Mais cela est très insuffisant au regard de la réalité actuelle et de ce que l'on est en droit d'attendre des services d'enquête.
En effet, quand on ouvre un dossier pénal, on y trouve essentiellement des procès verbaux rédigés par ces enquêteurs, à côté desquels les actes judiciaires sont en nombre très réduit. Quand un procureur ordonne une enquête préliminaire ce n'est pas lui qui effectue les investigations. Il envoie ses consignes à un service d'investigations qui, quelques semaines ou mois plus tard, lui remet son rapport. Il en va de même quand un juge d'instruction est saisi. Ce magistrat délivre des commissions rogatoires (c'est à dire demande à des enquêteurs de poursuivre des investigations), désigne des experts, et auditionne certaines des personnes impliquées, en premier lieu les mis en examen.
L'essentiel du travail reste donc toujours celui des enquêteurs. C'est pour cela qu'il faut d'abord et avant tout s'assurer que leurs prestations sont d'une qualité optimale.
Malheureusement, la pratique fait découvrir à quel point certaines procédures sont bâclées par les enquêteurs, et de quelle façon cela aboutit parfois à des aberrations judiciaires.
Les dysfonctionnements ont plusieurs origines.
Ne soyons pas exagérément naïfs. De tous temps et dans tous les pays, les pouvoirs en place ont tenté d'intervenir dans les procédures qui les dérangent, et ils peuvent aisément le faire quand, comme en France, les services qui effectuent les enquêtes (police et gendarmerie) sont sous l'autorité directe du pouvoir politique. Souvenons nous seulement de ce commissaire de police, sollicité par un juge d'instruction pour l'accompagner à l'occasion d'une perquisition chez une personnalité publique membre de la majorité au pouvoir, et qui avait refusé d'assister le magistrat sur ordre direct de sa hiérarchie (1).
Au-delà, il suffit aux responsables des services enquêteurs de ne pas affecter suffisamment de personnes dans un dossier qui pourtant le nécessite pour ralentir considérablement les opérations, sans que cela n'apparaisse sous la forme d'une intervention directe. Malin !

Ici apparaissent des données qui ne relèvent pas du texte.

Lemma elem_of_glob_csv_iff d f p :
  p ∈ glob_csv d f
  <-> (p ∈ dirs f \/ p ∈ files f) /\ child_of d p
      /\ ends_with ".csv" (basename p) = true.
Proof.
  unfold glob_csv, entries.
  rewrite elem_of_elements, !elem_of_filter, elem_of_union. tauto.
Qed.

Lemma elem_of_entries d f p :
  p ∈ entries d f <-> child_of d p /\ (p ∈ dirs f \/ p ∈ files f).
Proof. unfold entries. by rewrite elem_of_filter, elem_of_union. Qed.

Lemma parent_neq (p : path) : p <> [] -> parent p <> p.
Proof.
  induction p as [|a p _] using rev_ind; [done|]. intros _.
  unfold parent. rewrite removelast_last. intros Heq.
  apply (f_equal length) in Heq. rewrite length_app in Heq. simpl in Heq. lia.
Qed.





(** * Further properties *)

(** ** The batches of the reader *)

(** X1: the batch that the reader yields for a page of records has one
    row per record, each row with one cell per column; its columns are
    distinct and are exactly the fields that occur in some record of the
    page. *)
Theorem yielded_batch_shape `{Libs : Libraries} server self src params st timeout results :
  settings (self_config self) !! "api_timeout_seconds" = Some timeout ->
  server (sent st) {| req_url := url src; req_params := params;
                      req_timeout := timeout |} = JsonBody (Some results) ->
  results <> [] ->
  exists df g st',
    fetch_data_stream_next server self src (AtLoopHead params) st
    = (Ok (Yield df g), st')
    /\ len df = length results
    /\ NoDup (columns df)
    /\ (forall k, k ∈ columns df <-> exists r, r ∈ results /\ k ∈ map fst r)
    /\ Forall (fun row => length row = length (columns df)) (data df).
Proof.
  intros Ht Hresp Hne. destruct results as [|r results]; [done|].
  do 3 eexists. split.
  { simpl. apply (fetch_page_yields _ _ _ _ _ _ _ _ Ht Hresp). }
  cbn zeta. generalize (r :: results) as rs. intros rs.
  destruct (union_keys_spec rs) as (Hnd & Hmem).
  case_decide.
  - split; [by rewrite len_astype_str, len_pd_DataFrame|].
    split; [done|]. split; [done|].
    apply rows_astype_str, rows_pd_DataFrame.
  - split; [apply len_pd_DataFrame|].
    split; [done|]. split; [done|]. apply rows_pd_DataFrame.
Qed.
(** ** More facts about normalisation *)

Lemma read_identifiers (items : list value) :
  mapM (fun member => get_prop member "identityCommitment") items
  = if forallb readable items then Ok (map identifier items) else Throw TypeError.
Proof.
  induction items as [|member items IH]; simpl.
  - reflexivity.
  - destruct member; simpl; try reflexivity;
      rewrite IH; destruct (forallb readable items); reflexivity.
Qed.

Lemma normalise_outcome (group : value) :
  normalise group
  = if well_formed group then Ok (unwrapped group) else Throw TypeError.
Proof.
  unfold normalise.
  destruct group as [| | | | | |fields]; simpl; try reflexivity.
  destruct (lookup_field "members" fields) as [[| | | | |items|]|];
    simpl; try reflexivity.
  rewrite read_identifiers.
  destruct (forallb readable items); reflexivity.
Qed.

Lemma getGroups_normalise_outcome (groups : list value) :
  getGroups_normalise true groups
  = if forallb well_formed groups then Ok (map unwrapped groups) else Throw TypeError.
Proof.
  unfold getGroups_normalise.
  induction groups as [|group groups IH]; simpl.
  - reflexivity.
  - rewrite normalise_outcome.
    destruct (well_formed group); simpl; [|reflexivity].
    rewrite IH. destruct (forallb well_formed groups); reflexivity.
Qed.

Lemma normalisation_throws_TypeError
  (members : bool) (groups : list value) (e : exn) :
  (getGroups_normalise members groups = Throw e -> e = TypeError)
  /\ (getGroup_normalise members groups = Throw e -> e = TypeError).
Proof.
  destruct members.
  - split.
    + rewrite getGroups_normalise_outcome.
      destruct (forallb well_formed groups); congruence.
    + unfold getGroup_normalise. rewrite normalise_outcome.
      destruct (well_formed (index groups 0)); congruence.
  - split; discriminate.
Qed.

(** X1. With members requested, [getGroups] gets through the decoded groups
    exactly when every group is an object whose [members] is an array without
    [undefined] or [null] entries; in every other case it throws a
    [TypeError]. One ill-formed group anywhere makes the whole call throw. *)
Theorem getGroups_normalise_succeeds_iff (groups : list value) :
  ((exists out, getGroups_normalise true groups = Ok out)
   <-> forallb well_formed groups = true)
  /\ (forallb well_formed groups = false
      <-> getGroups_normalise true groups = Throw TypeError)
  /\ (forall before group after,
        groups = (before ++ group :: after)%list ->
        well_formed group = false ->
        getGroups_normalise true groups = Throw TypeError).
Proof.
  rewrite getGroups_normalise_outcome.
  split; [|split].
  - destruct (forallb well_formed groups); split.
    + reflexivity.
    + intros _. eexists. reflexivity.
    + intros [out H]. discriminate H.
    + discriminate.
  - destruct (forallb well_formed groups); split;
      try reflexivity; discriminate.
  - intros before group after -> W.
    rewrite forallb_app. simpl. rewrite W.
    rewrite andb_false_r. reflexivity.
Qed.

(** X2. With members requested, what [getGroups] returns has one group for
    each decoded group, in order, and the [members] of each is the array of
    the [identityCommitment] of the raw members, of the same length and in the
    same order; a raw member without that property, or one that is not an
    object, gives [undefined] at its place instead of an error. *)
Theorem normalised_members_are_identifiers (groups out : list value) :
  getGroups_normalise true groups = Ok out ->
  List.length out = List.length groups
  /\ Forall2
       (fun group group' =>
          exists items,
            has_members group items
            /\ has_members group' (map identifier items)
            /\ forallb readable items = true)
       groups out.
Proof.
  rewrite getGroups_normalise_outcome.
  destruct (forallb well_formed groups) eqn:W; [|discriminate].
  intros [= <-]. split; [apply length_map|].
  induction groups as [|group groups IH]; simpl; constructor.
  - simpl in W. apply andb_true_iff in W as [Wg _].
    destruct group as [| | | | | |fields]; simpl in Wg; try discriminate.
    destruct (lookup_field "members" fields) as [[| | | | |items|]|] eqn:L;
      try discriminate.
    exists items. split; [|split].
    + now exists fields.
    + simpl. rewrite L. eexists. split; [reflexivity|]. apply lookup_set_same.
    + exact Wg.
  - apply IH. simpl in W. now apply andb_true_iff in W as [_ W].
Qed.

(** X3. [getGroup] looks at the first decoded group only. Its outcome for a
    sequence is its outcome for the first group alone, so an ill-formed later
    group, on which [getGroups] throws, leaves it unaffected; and on a
    non-empty sequence with members requested it returns exactly when the
    first group is well formed. *)
Theorem getGroup_reads_first_group_only
  (members : bool) (group : value) (others : list value) :
  getGroup_normalise members (group :: others) = getGroup_normalise members [group]
  /\ getGroup_normalise true (group :: others)
     = (if well_formed group then Ok (unwrapped group) else Throw TypeError)
  /\ (well_formed group = true ->
      forallb well_formed others = false ->
      getGroup_normalise true (group :: others) = Ok (unwrapped group)
      /\ getGroups_normalise true (group :: others) = Throw TypeError).
Proof.
  split; [reflexivity|].
  assert (G : getGroup_normalise true (group :: others)
              = if well_formed group then Ok (unwrapped group) else Throw TypeError).
  { unfold getGroup_normalise, index. simpl. apply normalise_outcome. }
  split; [exact G|].
  intros Wg Wo. split.
  - rewrite G, Wg. reflexivity.
  - rewrite getGroups_normalise_outcome. simpl. rewrite Wg, Wo. reflexivity.
Qed.

(** X4. Whenever [getGroups] gets through a non-empty sequence of decoded
    groups, [getGroup] on the same sequence and with the same flag returns
    the first group of that result. *)
Theorem getGroup_is_first_of_getGroups
  (members : bool) (groups out : list value) :
  getGroups_normalise members groups = Ok out ->
  groups <> [] ->
  getGroup_normalise members groups = Ok (index out 0).
Proof.
  intros H N.
  destruct groups as [|group others]; [now elim N|].
  destruct members.
  - rewrite getGroups_normalise_outcome in H.
    destruct (forallb well_formed (group :: others)) eqn:W; [|discriminate].
    injection H as <-.
    simpl in W. apply andb_true_iff in W as [Wg _].
    unfold getGroup_normalise, index. simpl.
    rewrite normalise_outcome, Wg. reflexivity.
  - simpl in H. injection H as <-. reflexivity.
Qed.
(** * depsonar: project detection, outdated-dependency resolution, health
    score, update commands and the scan cache

    A shallow embedding of [src/services/project.ts], of the registry in
    [src/constants.ts], of the scan loop of [src/checker.ts], and of the
    cache reader of [src/dashboard.ts] and the text limit of
    [src/services/formatter.ts].

    - JavaScript values read from [JSON.parse] are the inductive [value];
      numbers are integers ([Z]), strings are sequences of code units
      below 256 ([string]). What arithmetic makes of a text that is read as
      a number is a [JS.number]: an integer, a fraction, [NaN] or an
      infinity.
    - Everything the code asks of the outside (running a command, reading a
      file, the clock, the JSON codec of the runtime) goes through the class
      [Runtime] and the state [State]; the functions of the source are
      written in the monad [M] of state and exceptions, with [try_catch]
      where the source has [try { } catch { }]. *)

From Stdlib Require Import ZArith String Ascii List Bool Lia.
From stdpp Require Import base tactics option list gmap strings pretty.

Set Warnings "-register-all".
Open Scope string_scope.
Open Scope Z_scope.
#[global] Arguments String.append !_ _ : simpl nomatch.

(** ** Strings *)

Module Str.

Definition is_digit (c : ascii) : bool :=
  let n := nat_of_ascii c in (48 <=? n)%nat && (n <=? 57)%nat.

(** White space as [String.prototype.trim] and the class [\s] see it,
    among code units below 256: TAB, LF, VT, FF, CR, SPACE, NBSP. *)
Definition is_space (c : ascii) : bool :=
  let n := nat_of_ascii c in
  ((9 <=? n)%nat && (n <=? 13)%nat) || (n =? 32)%nat || (n =? 160)%nat.

Definition is_alpha (c : ascii) : bool :=
  let n := nat_of_ascii c in
  ((65 <=? n)%nat && (n <=? 90)%nat) || ((97 <=? n)%nat && (n <=? 122)%nat).

Fixpoint drop_while (p : ascii -> bool) (s : string) : string :=
  match s with
  | EmptyString => EmptyString
  | String c s' => if p c then drop_while p s' else s
  end.

Fixpoint take_while (p : ascii -> bool) (s : string) : string :=
  match s with
  | EmptyString => EmptyString
  | String c s' => if p c then String c (take_while p s') else EmptyString
  end.

Definition rev (s : string) : string :=
  string_of_list_ascii (List.rev (list_ascii_of_string s)).

(** [s.trim()] *)
Definition trim (s : string) : string :=
  rev (drop_while is_space (rev (drop_while is_space s))).

Definition is_empty (s : string) : bool :=
  match s with EmptyString => true | _ => false end.

Fixpoint take (n : nat) (s : string) : string :=
  match n, s with
  | S k, String c s' => String c (take k s')
  | _, _ => EmptyString
  end.

Fixpoint drop (n : nat) (s : string) : string :=
  match n, s with
  | S k, String _ s' => drop k s'
  | _, _ => s
  end.

(** [s.startsWith(p)] *)
Definition startsWith (p s : string) : bool := String.prefix p s.

(** [s.endsWith(p)] *)
Definition endsWith (p s : string) : bool := String.prefix (rev p) (rev s).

Par ailleurs, on sait aussi combien les chefs des services de police ou de gendarmerie ont des raisons de craindre les foudres du pouvoir au moindre écart de conduite. On se souvient de ce responsable de la police déplacé d'office à cause d'un coq dans une piscine. Et très régulièrement les directeurs de service et les préfets qui n'obtiennent pas les résultats attendus en termes de statistiques (pas de qualité, non, uniquement de chiffres) sont convoqués à Paris pour se faire publiquement remonter les bretelles. Bref, il ne doit pas être facile dans ces services de contester auprès des responsables les moyens affectés aux investigations demandées par l'institution judiciaire quand le moindre écart peut entraîner une sanction.
C'est pourquoi il faudrait aller beaucoup plus loin que le comité Leger dont les propositions ne changeront probablement rien à la réalité de terrain.
Le code de procédure pénale devrait prévoir que chaque fois qu'un service d'enquête est saisi par un magistrat, son responsable doit rédiger aussitôt une note écrite, versée au dossier judiciaire, mentionnant l'ampleur des investigations à effectuer et les moyens accordés. Ensuite, une nouvelle note devrait être rédigée à intervalles réguliers (par exemple chaque mois), dans laquelle le responsable indiquerait les démarches effectuées depuis sa saisine et l'adéquation entre le travail déjà effectué et restant à accomplir et les moyens initialement accordés. Il devrait également être obligatoire de mentionner dans ces documents, si tel est le cas, ce qui a fait obstacle à la conduite de certaines de ces investigations dans le délai espéré.
Cela devrait s'accompagner du droit, mentionné dans la loi, pour tout magistrat d'exiger à tout moment des services enquêteurs des explications sur le travail effectué (ou non).
La question s'est posée de la création d'un corps de police judiciaire exclusivement rattaché à la justice, ne recevant de directives que des magistrats, ceci afin de rendre impossible tous les parasitages précités.
Le comité Leger est contre cette évolution. Il indique "qu'il serait opportun que la loi précise que les officiers de police judiciaire agissent toujours sous le contrôle de leurs chefs hiérarchique". En clair, dans les affaires susceptibles d'inquiéter le pouvoir politique, les enquêteurs doivent rendre compte de leurs projets et du résultat de leurs démarches d'abord à leur hiérarchie, qui leur donne les consignes qu'elle veut, avant même de rendre compte aux magistrats. C'est on ne peut plus limpide sur le maintien du contrôle du pouvoir politique sur les enquêtes judiciaires, même si le comité affirme, sans toutefois s'expliquer, que "le maintien des services de police et de gendarmerie sous une double autorité, administrative et judiciaire, constitue une garantie démocratique" !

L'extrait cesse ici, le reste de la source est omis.